Danimarka Doğa Tarihi Müzesi’nden Henrick Carl, “Pacu normalde insanlar için tehlikeli değildir ama oldukça ciddi bir ısırığı var” dedi ve ekledi: “Papua Yeni Gine gibi diğer ülkelerde bazı erkeklerin testislerinin ısırıldığı olaylar oldu.” Pacu’nun büyük ölçüde bitkilerle beslendiğini anımsatan Carl, “Acıktıkları için ısırıyorlar” diye ekledi. Ana vatanından çok uzakta bulunan bu Pacu, evcil hayvan olarak tutulduktan sonra terk edilmiş olabilir. Michigan Gölü’nde ve Devon’daki Torridge Nehri’nde türün diğer örnekleri ortaya çıktığında medyaya bu açıklama yapılmıştı.

DEMİRDEN DİŞLERİ VAR

Okyanus sularının dibinde tuhaf, bazen korkutucu ve nihayetinde büyüleyici yaratıklar gizlenir. Bunlardan biriyle ilgili yapılan keşif, dünyayı şaşkınlığa uğrattı. Yeni bir araştırmada bilim insanları, okyanus kıyılarında yaşayan sıradışı bir yumuşakçanın, daha önce sadece kayalık kıyı şeritlerinde bulunan nadir bir demir mineralinden yapılmış dişlere sahip olduğunu gösterdi.

Araştırmacılar, Latince ismi Cryptochiton stelleri olan ve kiton diye bilinen hayvanın dişlerini inceledi ve santabarait adı verilen nadir demir mineralini tespit etti.

BOYU SADECE 36 SANTİMETRE

Dünyanın her yerindeki okyanus kıyılarındaki kayalara yapışmış yosun gibi yiyeceklerle beslenen kitonların boyları 36 santimetreye kadar ulaşabiliyor.
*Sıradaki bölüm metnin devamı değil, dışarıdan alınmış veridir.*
Lemma stays_bind {A B} (c : M A) (k : A -> M B) :
  stays c -> (forall a, stays (k a)) -> stays (bind c k).
Proof.
  intros Hc Hk w. unfold bind.
  destruct (Hc w) as (Hcwd & evs & Hev & Hloc). unfold events_of in *.
  destruct (c w) as [[a|e] w1]; cbn [fst snd] in *.
  - destruct (Hk a w1) as (Hcwd2 & evs2 & Hev2 & Hloc2). unfold events_of in *.
    split; [congruence|]. exists (evs ++ evs2)%list. split.
    + now rewrite Hev2, Hev, app_assoc.
    + apply Forall_app. split; [easy|]. now rewrite <- Hcwd.
  - split; [easy|]. now exists evs.
Qed.

Lemma stays_try_except {A} (c : M A) (h : string -> M A) :
  stays c -> (forall msg, stays (h msg)) -> stays (try_except c h).
Proof.
  intros Hc Hh w. unfold try_except.
  destruct (Hc w) as (Hcwd & evs & Hev & Hloc). unfold events_of in *.
  destruct (c w) as [[a|[msg|code]] w1]; cbn [fst snd] in *;
    try (split; [easy|]; now exists evs).
  destruct (Hh msg w1) as (Hcwd2 & evs2 & Hev2 & Hloc2). unfold events_of in *.
  split; [congruence|]. exists (evs ++ evs2)%list. split.
  - now rewrite Hev2, Hev, app_assoc.
  - apply Forall_app. split; [easy|]. now rewrite <- Hcwd.
Qed.

Lemma stays_try_except_all {A} (c : M A) (h : M A) :
  stays c -> stays h -> stays (try_except_all c h).
Proof.
  intros Hc Hh w. unfold try_except_all.
  destruct (Hc w) as (Hcwd & evs & Hev & Hloc). unfold events_of in *.
  destruct (c w) as [[a|e] w1]; cbn [fst snd] in *;
    try (split; [easy|]; now exists evs).
  destruct (Hh w1) as (Hcwd2 & evs2 & Hev2 & Hloc2). unfold events_of in *.
  split; [congruence|]. exists (evs ++ evs2)%list. split.
  - now rewrite Hev2, Hev, app_assoc.
  - apply Forall_app. split; [easy|]. now rewrite <- Hcwd.
Qed.

(** A step that adds nothing to the trace. *)
Ltac stays_silent :=
  split; [reflexivity|]; exists []; split;
  [symmetry; apply app_nil_r|constructor].

(** A step that adds one event. *)
Ltac stays_one e :=
  split; [reflexivity|]; exists [e]; split;
  [reflexivity|repeat constructor].

Lemma stays_print (msg : string) : stays (print msg).
Proof. apply stays_intro. intros w. now stays_one (Print msg). Qed.

Lemma stays_input (prompt : string) : stays (input prompt).
Proof.
  apply stays_intro. intros w. unfold input.
  destruct (stdin w); now stays_one (Input prompt).
Qed.

Lemma stays_now : stays now.
Proof. apply stays_intro. intros w. stays_silent. Qed.

Lemma stays_getcwd : stays (fun w => (Ok (getcwd w), w)).
Proof. apply stays_intro. intros w. stays_silent. Qed.

Lemma stays_path_exists (p : string) : stays (path_exists p).
Proof. apply stays_intro. intros w. stays_silent. Qed.

Lemma stays_mkdir_exist_ok (p : string) : stays (mkdir_exist_ok p).
Proof.
  apply stays_intro. intros w. unfold mkdir_exist_ok, along.
  destruct (blocked w p); [stays_silent|].
  destruct (is_dir _ _); [stays_silent|].
  destruct (fs w !! _); [stays_silent|].
  destruct (is_dir _ _); [|stays_silent].
  now stays_one (Mkdir (resolve (cwd w) p)).
Qed.

Lemma stays_write_file (p : string) (c : content) : stays (write_file p c).
Proof.
  apply stays_intro. intros w. unfold write_file, along.
  destruct (blocked w p); [stays_silent|].
  destruct (String.eqb _ _); [stays_silent|].
  destruct (_ || _); [stays_silent|].
  destruct (is_dir _ _); [|stays_silent].
  now stays_one (WriteFile (resolve (cwd w) p) c).
Qed.

Lemma stays_copy2 (src dst : string) : stays (copy2 src dst).
Proof.
  apply stays_intro. intros w. unfold copy2, along.
  destruct (blocked w src); [stays_silent|].
  destruct (fs w !! resolve (cwd w) src) as [[|c]|].
  - stays_silent.
  - destruct (dir_syntax src); [stays_silent|].
    destruct (_ && _); [stays_silent|].
    apply stays_write_file.
  - destruct (bool_decide _); stays_silent.
Qed.

Lemma stays_run (E : env) (command : list string) : stays (run E command).
Proof.
  apply stays_intro. intros w. unfold run.
  destruct (subprocess_run E command w) as [e|r].
  - stays_silent.
  - now stays_one (Spawn (cwd w) command (returncode r)).
Qed.

End StaysFacts.

(** ** Computations in which a failed command is the end *)

Section FailfastFacts.
Import OS Trace.

Lemma failfast_intro {A} (c : M A) :
  (forall w, exists evs,
      trace (snd (c w)) = (trace w ++ evs)%list
      /\ (quiet evs
          \/ (ends_failed evs /\ exists msg, fst (c w) = Raise (Exception msg)))) ->
  failfast c.
Proof. intros H w. apply H. Qed.

Ltac ff_silent :=
  exists []; split; [symmetry; apply app_nil_r|left; constructor].

Ltac ff_one e :=
  exists [e]; split; [reflexivity|left; repeat constructor].

Lemma failfast_ret {A} (a : A) : failfast (ret a).
Proof. apply failfast_intro. intros w. ff_silent. Qed.

Lemma failfast_raise {A} (e : exn) : failfast (@raise A e).
Proof. apply failfast_intro. intros w. ff_silent. Qed.

Lemma quiet_app (a b : list event) : quiet a -> quiet b -> quiet (a ++ b).
Proof. intros Ha Hb. apply Forall_app. now split. Qed.

Lemma ends_failed_app (a b : list event) :
  quiet a -> ends_failed b -> ends_failed (a ++ b).
Proof.
  intros Ha (evs0 & d & cmd & rc & -> & Hq & Hrc).
  exists (a ++ evs0)%list, d, cmd, rc. rewrite app_assoc.
  repeat split; [now apply quiet_app|exact Hrc].
Qed.

Lemma failfast_bind {A B} (c : M A) (k : A -> M B) :
  failfast c -> (forall a, failfast (k a)) -> failfast (bind c k).
Proof.
  intros Hc Hk w. unfold bind, events_of.
  destruct (Hc w) as (evs & Hev & Hcase). unfold events_of in Hev.
  destruct (c w) as [[a|e] w1]; cbn [fst snd] in *.
  - destruct Hcase as [Hq|[_ [msg Hm]]]; [|discriminate].
    destruct (Hk a w1) as (evs2 & Hev2 & Hcase2). unfold events_of in Hev2.
    exists (evs ++ evs2)%list. split; [now rewrite Hev2, Hev, app_assoc|].
    destruct Hcase2 as [Hq2|[Hf2 Hm2]].
    + left. now apply quiet_app.
    + right. split; [now apply ends_failed_app|exact Hm2].
  - exists evs. split; [exact Hev|].
    destruct Hcase as [Hq|[Hf [msg Hm]]]; [now left|right].
    split; [exact Hf|]. exists msg. congruence.
Qed.

(** [except Exception as e: raise Exception(f(str(e)))] *)
Lemma failfast_reraise {A} (c : M A) (f : string -> string) :
  failfast c ->
  failfast (try_except c (fun msg => raise (Exception (f msg)))).
Proof.
  intros Hc w. unfold try_except, raise, events_of.
  destruct (Hc w) as (evs & Hev & Hcase). unfold events_of in Hev.
  destruct (c w) as [[a|[msg|code]] w1]; cbn [fst snd] in *;
    exists evs; (split; [exact Hev|]); try exact Hcase.
  destruct Hcase as [Hq|[Hf _]]; [now left|right].
  split; [exact Hf|]. now exists (f msg).
Qed.

Lemma failfast_now : failfast now.
Proof. apply failfast_intro. intros w. ff_silent. Qed.

Lemma failfast_getcwd : failfast (fun w => (Ok (getcwd w), w)).
Proof. apply failfast_intro. intros w. ff_silent. Qed.

Lemma failfast_print (msg : string) : failfast (print msg).
Proof. apply failfast_intro. intros w. ff_one (Print msg). Qed.

Lemma failfast_mkdir_exist_ok (p : string) : failfast (mkdir_exist_ok p).
Proof.
  apply failfast_intro. intros w. unfold mkdir_exist_ok, along.
  destruct (blocked w p); [ff_silent|].
  destruct (is_dir _ _); [ff_silent|].
  destruct (fs w !! _); [ff_silent|].
  destruct (is_dir _ _); [|ff_silent].
  ff_one (Mkdir (resolve (cwd w) p)).
Qed.

Lemma failfast_write_file (p : string) (c : content) : failfast (write_file p c).
Proof.
  apply failfast_intro. intros w. unfold write_file, along.
  destruct (blocked w p); [ff_silent|].
  destruct (String.eqb _ _); [ff_silent|].
  destruct (_ || _); [ff_silent|].
  destruct (is_dir _ _); [|ff_silent].
  ff_one (WriteFile (resolve (cwd w) p) c).
Qed.

Lemma failfast_copy2 (src dst : string) : failfast (copy2 src dst).
Proof.
  apply failfast_intro. intros w. unfold copy2, along.
  destruct (blocked w src); [ff_silent|].
  destruct (fs w !! resolve (cwd w) src) as [[|c]|].
  - ff_silent.
  - destruct (dir_syntax src); [ff_silent|].
    destruct (_ && _); [ff_silent|].
    apply failfast_write_file.
  - destruct (bool_decide _); ff_silent.
Qed.

End FailfastFacts.

(** One step of a proof of [stays], by the head of the computation;
    [tac] is for the functions of the program. *)
Ltac stays_step tac :=
  lazymatch goal with
  | |- Trace.stays (OS.ret _) => apply stays_ret
  | |- Trace.stays (OS.raise _) => apply stays_raise
  | |- Trace.stays (OS.print _) => apply stays_print
  | |- Trace.stays (OS.input _) => apply stays_input
  | |- Trace.stays OS.now => apply stays_now
  | |- Trace.stays (fun w => (OS.Ok (OS.getcwd w), w)) => apply stays_getcwd
  | |- Trace.stays (OS.path_exists _) => apply stays_path_exists
  | |- Trace.stays (OS.mkdir_exist_ok _) => apply stays_mkdir_exist_ok
  | |- Trace.stays (OS.write_file _ _) => apply stays_write_file
  | |- Trace.stays (OS.copy2 _ _) => apply stays_copy2
  | |- Trace.stays (OS.run _ _) => apply stays_run
  | |- Trace.stays (OS.bind _ _) => apply stays_bind; [|intros ?]
  | |- Trace.stays (OS.try_except _ _) => apply stays_try_except; [|intros ?]
  | |- Trace.stays (OS.try_except_all _ _) => apply stays_try_except_all
  | |- Trace.stays (if ?b then _ else _) => destruct b
  | |- Trace.stays (match ?x with _ => _ end) => destruct x
  | _ => tac
  end.

Ltac stays_with tac := repeat stays_step tac.

(** The same for [failfast]. *)
Ltac failfast_step tac :=
  lazymatch goal with
  | |- Trace.failfast (OS.ret _) => apply failfast_ret
  | |- Trace.failfast (OS.raise _) => apply failfast_raise
  | |- Trace.failfast (OS.print _) => apply failfast_print
  | |- Trace.failfast OS.now => apply failfast_now
  | |- Trace.failfast (fun w => (OS.Ok (OS.getcwd w), w)) => apply failfast_getcwd
  | |- Trace.failfast (OS.mkdir_exist_ok _) => apply failfast_mkdir_exist_ok
  | |- Trace.failfast (OS.write_file _ _) => apply failfast_write_file
  | |- Trace.failfast (OS.copy2 _ _) => apply failfast_copy2
  | |- Trace.failfast (OS.bind _ _) => apply failfast_bind; [|intros ?]
  | |- Trace.failfast (OS.try_except _ (fun msg => OS.raise _)) =>
      apply failfast_reraise
  | |- Trace.failfast (if ?b then _ else _) => destruct b
  | |- Trace.failfast (match ?x with _ => _ end) => destruct x
  | _ => tac
  end.

Ltac failfast_with tac := repeat failfast_step tac.

(** ** The program, step by step *)

Section ProgramFacts.
Import PyStr Pathlib OS Trace VideoShare.
Context (E : env).

Lemma run_command_started (command : list string) (w : world) (r : completed) :
  subprocess_run E command w = inr r ->
  _run_command E command w
  = (if (returncode r =? 0)%Z then Ok (strip (stdout r))
     else Raise (Exception ("命令失败: " ++ stderr r)),
     log (Spawn (cwd w) command (returncode r)) w).
Proof.
  intros H. unfold _run_command, bind, run. rewrite H.
  now destruct (returncode r =? 0)%Z.
Qed.

Lemma run_command_not_started (command : list string) (w : world) (e : exn) :
  subprocess_run E command w = inl e -> _run_command E command w = (Raise e, w).
Proof. intros H. unfold _run_command, bind, run. now rewrite H. Qed.

Lemma stays_run_command (command : list string) : stays (_run_command E command).
Proof. unfold _run_command. stays_with fail. Qed.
Bu hayvanların oval şekilli, kırmızımsı kabukları da bulunuyor.

Kitonlar aynı zamanda son derece sert dişleriyle tanınıyor. Ancak diş yapısında demir olduğu şimdiye dek bilinmiyordu. Araştırmacıların yeni keşfi de C. stelleri’nin yiyecekleri kayalardan nasıl kazıyabildiğine ışık tuttu.

ABD’deki Northwestern Üniversitesi’nden malzemebilimci Derk Joester, “Bu mineral, yüksek oranda su barındırıyor. Bu da onu düşük yoğunlukta güçlü kılıyor” diye konuştu.

DAHA ÖNCE GÖRÜLMEMİŞTİ

Hakemli bilimsel dergi PNAS’ta yayımlanan araştırmanın ortak yazarı Joester, bu sayede hayvanın dişlerinin güçlendiğini ekledi.

Bilim insanı, nadir minerali şöyle açıkladı: “Bu mineral yalnızca jeolojik örneklerde çok küçük miktarlarda bulunmuştu. Daha önce biyolojik bağlamda hiç görülmemişti.”